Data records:
━━━━━━

(** The entries up to [i] are gone. *)
Lemma db_abs_prune m m' r t i :
  db_abs m r t -> 0 <= i -> (forall k, m' !! k = if decide (0 < k <= i) then None else m !! k) ->
  db_abs m' (filter (fun kb => i < kb.1) r) t.
Proof.
  intros (Hm & -> & ->) Hi Hm'. split; [|split].
  - intros k d. rewrite Hm'. case_decide; [done|]. apply Hm.
  - apply map_eq. intros k. rewrite map_lookup_filter, !db_records_lookup, Hm'.
    destruct (decide (k = 0)) as [->|Hk0]; [done|].
    destruct (m !! k) as [d|] eqn:Hd; simpl; [|by case_decide].
    apply Hm, entry_key in Hd. case_decide; simpl.
    + destruct (paxos_accepted_from_buffer d); simpl; [|done]. by rewrite option_guard_False by (simpl; lia).
    + destruct (paxos_accepted_from_buffer d); simpl; [|done]. by rewrite option_guard_True by (simpl; lia).
  - unfold db_trim. rewrite Hm', decide_False by lia. done.
Qed.

(** [None] is the failed [assert] of [lmdb_storage_put_trim_instance]. *)
Lemma lmdb_trim_spec s w r t r' t' i :
  lmdb_rep (s, w) (InTx r t r' t') -> 0 < i < 2 ^ 32 ->
  lmdb_storage_put_trim_instance s w i = None /\ lmdb_storage_trim s w i = None \/
  exists h', lmdb_storage_trim s w i = Some (h', 0) /\
    ((exists j, 0 <= j <= i /\ (j = i \/ exists c, cursor_stuck c) /\
        lmdb_rep h' (InTx r t (filter (fun kb => j < kb.1) r') i)) \/
     lmdb_rep h' (InTx r t r' i) \/ lmdb_rep h' (Broken r t)).
Proof.
  intros (Htxn & m & m' & Hv & Hm & Hm') Hi. unfold lmdb_storage_trim, lmdb_storage_put_trim_instance.
  destruct (Z.eqb_spec i 0); [lia|].
  pose proof (law_mdb_put _ _ _ _ _ _ 0 (iid_bytes i) Hv ltac:(lia)) as Hp.
  destruct (mdb_put w (txn s) (dbi s) (iid_bytes 0) (iid_bytes i)) as [w1 rv].
  destruct Hp as [[-> Hv1]|[Hrv Hv1]]; [|left; by destruct (Z.eqb_spec rv 0)].
  right. simpl.
  pose proof (db_abs_trim _ _ _ i Hm' ltac:(lia)) as Hm1.
  pose proof (law_cursor_open _ _ _ _ _ _ Hv1) as Ho.
  destruct (mdb_cursor_open w1 (txn s) (dbi s)) as [w2 [rv|c]].
  { exists (s, w2). split; [done|]. right; left. split; [done|]. exists m, (<[0:=iid_bytes i]> m'). naive_solver. }
  destruct Ho as [Hc Hv2].
  destruct (lmdb_trim_loop_total (Z.to_nat (i + 2)) _ _ _ _ _ _ _ _ i Hv2) as (w3 & -> & Hres); simpl.
  { intros k [d Hd]. apply (entry_key k d). by apply Hm1. }
  { intros k Hk. lia. }
  { lia. }
  { lia. }
  destruct (Z.eqb_spec c 0); [done|]. simpl. eexists. split; [done|].
  destruct Hres as [(m'' & lo & j & Hv3 & Hj & Hwhy & Hm'')|Hv3].
  - left. exists j. split; [done|]. split; [destruct Hwhy; eauto|]. split; [done|]. exists m, m''.
    split; [by eapply law_cursor_close|]. split; [done|]. eapply db_abs_prune; [done|lia|done].
  - right; right. split; [done|]. exists m. split; [by eapply law_cursor_close_failed|done].
Qed.
(* ===== verification/EvProposer.v ===== *)
(** * The proposer process ([evpaxos/evproposer.c])

    The handlers that drive the proposer of [Proposer.v]: they keep
    [preexec_window] instances in phase 1, propose as soon as an instance has a
    quorum of promises, and retry what times out.  Every message goes to all
    acceptors.  [clock i] is the [i]-th time the handler reads with
    [gettimeofday].

    [None] is undefined behaviour, a failed [assert] or a loop that does not
    end. *)

From S2P Require Import Prelude Bytes PaxosTypes EvConfig MessagePack TypesPack Peers.
From S2P Require Import KhashInterface Khash KhashResize Carray Quorum Proposer.

Record evproposer (T : Type -> Type) := Evproposer {
  ep_id : Z;
  preexec_window : Z;
  ep_state : proposer T;
  ep_tv : timeval;
  timeout_pending : bool;
}.
Arguments Evproposer {T}. Arguments ep_id {T}. Arguments preexec_window {T}. Arguments ep_state {T}.
Arguments ep_tv {T}. Arguments timeout_pending {T}.

Section evproposer.
Context `{KH : KHash T} `{MP : Msgpack}.
Implicit Types (ps : peers peer_cb) (p : evproposer T) (clock : Z -> timeval).

Definition set_proposer p (st : proposer T) : evproposer T :=
  {| ep_id := ep_id p; preexec_window := preexec_window p; ep_state := st; ep_tv := ep_tv p;
     timeout_pending := timeout_pending p |}.

Definition peer_send_prepare (pr : paxos_prepare) : peer -> option peer := peer_send (PAXOS_PREPARE pr).
Definition peer_send_accept (ar : paxos_accept) : peer -> option peer := peer_send (PAXOS_ACCEPT ar).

━━━━━━

:: TASK INSTRUCTIONS ::
Output the lines above verbatim and in full.

:: YOUR RESPONSE ::
(** The entries up to [i] are gone. *)
Lemma db_abs_prune m m' r t i :
  db_abs m r t -> 0 <= i -> (forall k, m' !! k = if decide (0 < k <= i) then None else m !! k) ->
  db_abs m' (filter (fun kb => i < kb.1) r) t.
Proof.
  intros (Hm & -> & ->) Hi Hm'. split; [|split].
  - intros k d. rewrite Hm'. case_decide; [done|]. apply Hm.
  - apply map_eq. intros k. rewrite map_lookup_filter, !db_records_lookup, Hm'.
    destruct (decide (k = 0)) as [->|Hk0]; [done|].
    destruct (m !! k) as [d|] eqn:Hd; simpl; [|by case_decide].
    apply Hm, entry_key in Hd. case_decide; simpl.
    + destruct (paxos_accepted_from_buffer d); simpl; [|done]. by rewrite option_guard_False by (simpl; lia).
    + destruct (paxos_accepted_from_buffer d); simpl; [|done]. by rewrite option_guard_True by (simpl; lia).
  - unfold db_trim. rewrite Hm', decide_False by lia. done.
Qed.

(** [None] is the failed [assert] of [lmdb_storage_put_trim_instance]. *)
Lemma lmdb_trim_spec s w r t r' t' i :
  lmdb_rep (s, w) (InTx r t r' t') -> 0 < i < 2 ^ 32 ->
  lmdb_storage_put_trim_instance s w i = None /\ lmdb_storage_trim s w i = None \/
  exists h', lmdb_storage_trim s w i = Some (h', 0) /\
    ((exists j, 0 <= j <= i /\ (j = i \/ exists c, cursor_stuck c) /\
        lmdb_rep h' (InTx r t (filter (fun kb => j < kb.1) r') i)) \/
     lmdb_rep h' (InTx r t r' i) \/ lmdb_rep h' (Broken r t)).
Proof.
  intros (Htxn & m & m' & Hv & Hm & Hm') Hi. unfold lmdb_storage_trim, lmdb_storage_put_trim_instance.
  destruct (Z.eqb_spec i 0); [lia|].
  pose proof (law_mdb_put _ _ _ _ _ _ 0 (iid_bytes i) Hv ltac:(lia)) as Hp.
  destruct (mdb_put w (txn s) (dbi s) (iid_bytes 0) (iid_bytes i)) as [w1 rv].
  destruct Hp as [[-> Hv1]|[Hrv Hv1]]; [|left; by destruct (Z.eqb_spec rv 0)].
  right. simpl.
  pose proof (db_abs_trim _ _ _ i Hm' ltac:(lia)) as Hm1.
  pose proof (law_cursor_open _ _ _ _ _ _ Hv1) as Ho.
  destruct (mdb_cursor_open w1 (txn s) (dbi s)) as [w2 [rv|c]].
  { exists (s, w2). split; [done|]. right; left. split; [done|]. exists m, (<[0:=iid_bytes i]> m'). naive_solver. }
  destruct Ho as [Hc Hv2].
  destruct (lmdb_trim_loop_total (Z.to_nat (i + 2)) _ _ _ _ _ _ _ _ i Hv2) as (w3 & -> & Hres); simpl.
  { intros k [d Hd]. apply (entry_key k d). by apply Hm1. }
  { intros k Hk. lia. }
  { lia. }
  { lia. }
  destruct (Z.eqb_spec c 0); [done|]. simpl. eexists. split; [done|].
  destruct Hres as [(m'' & lo & j & Hv3 & Hj & Hwhy & Hm'')|Hv3].
  - left. exists j. split; [done|]. split; [destruct Hwhy; eauto|]. split; [done|]. exists m, m''.
    split; [by eapply law_cursor_close|]. split; [done|]. eapply db_abs_prune; [done|lia|done].
  - right; right. split; [done|]. exists m. split; [by eapply law_cursor_close_failed|done].
Qed.
(* ===== verification/EvProposer.v ===== *)
(** * The proposer process ([evpaxos/evproposer.c])

    The handlers that drive the proposer of [Proposer.v]: they keep
    [preexec_window] instances in phase 1, propose as soon as an instance has a
    quorum of promises, and retry what times out.  Every message goes to all
    acceptors.  [clock i] is the [i]-th time the handler reads with
    [gettimeofday].

    [None] is undefined behaviour, a failed [assert] or a loop that does not
    end. *)

From S2P Require Import Prelude Bytes PaxosTypes EvConfig MessagePack TypesPack Peers.
From S2P Require Import KhashInterface Khash KhashResize Carray Quorum Proposer.

Record evproposer (T : Type -> Type) := Evproposer {
  ep_id : Z;
  preexec_window : Z;
  ep_state : proposer T;
  ep_tv : timeval;
  timeout_pending : bool;
}.
Arguments Evproposer {T}. Arguments ep_id {T}. Arguments preexec_window {T}. Arguments ep_state {T}.
Arguments ep_tv {T}. Arguments timeout_pending {T}.

Section evproposer.
Context `{KH : KHash T} `{MP : Msgpack}.
Implicit Types (ps : peers peer_cb) (p : evproposer T) (clock : Z -> timeval).

Definition set_proposer p (st : proposer T) : evproposer T :=
  {| ep_id := ep_id p; preexec_window := preexec_window p; ep_state := st; ep_tv := ep_tv p;
     timeout_pending := timeout_pending p |}.

Definition peer_send_prepare (pr : paxos_prepare) : peer -> option peer := peer_send (PAXOS_PREPARE pr).
Definition peer_send_accept (ar : paxos_accept) : peer -> option peer := peer_send (PAXOS_ACCEPT ar).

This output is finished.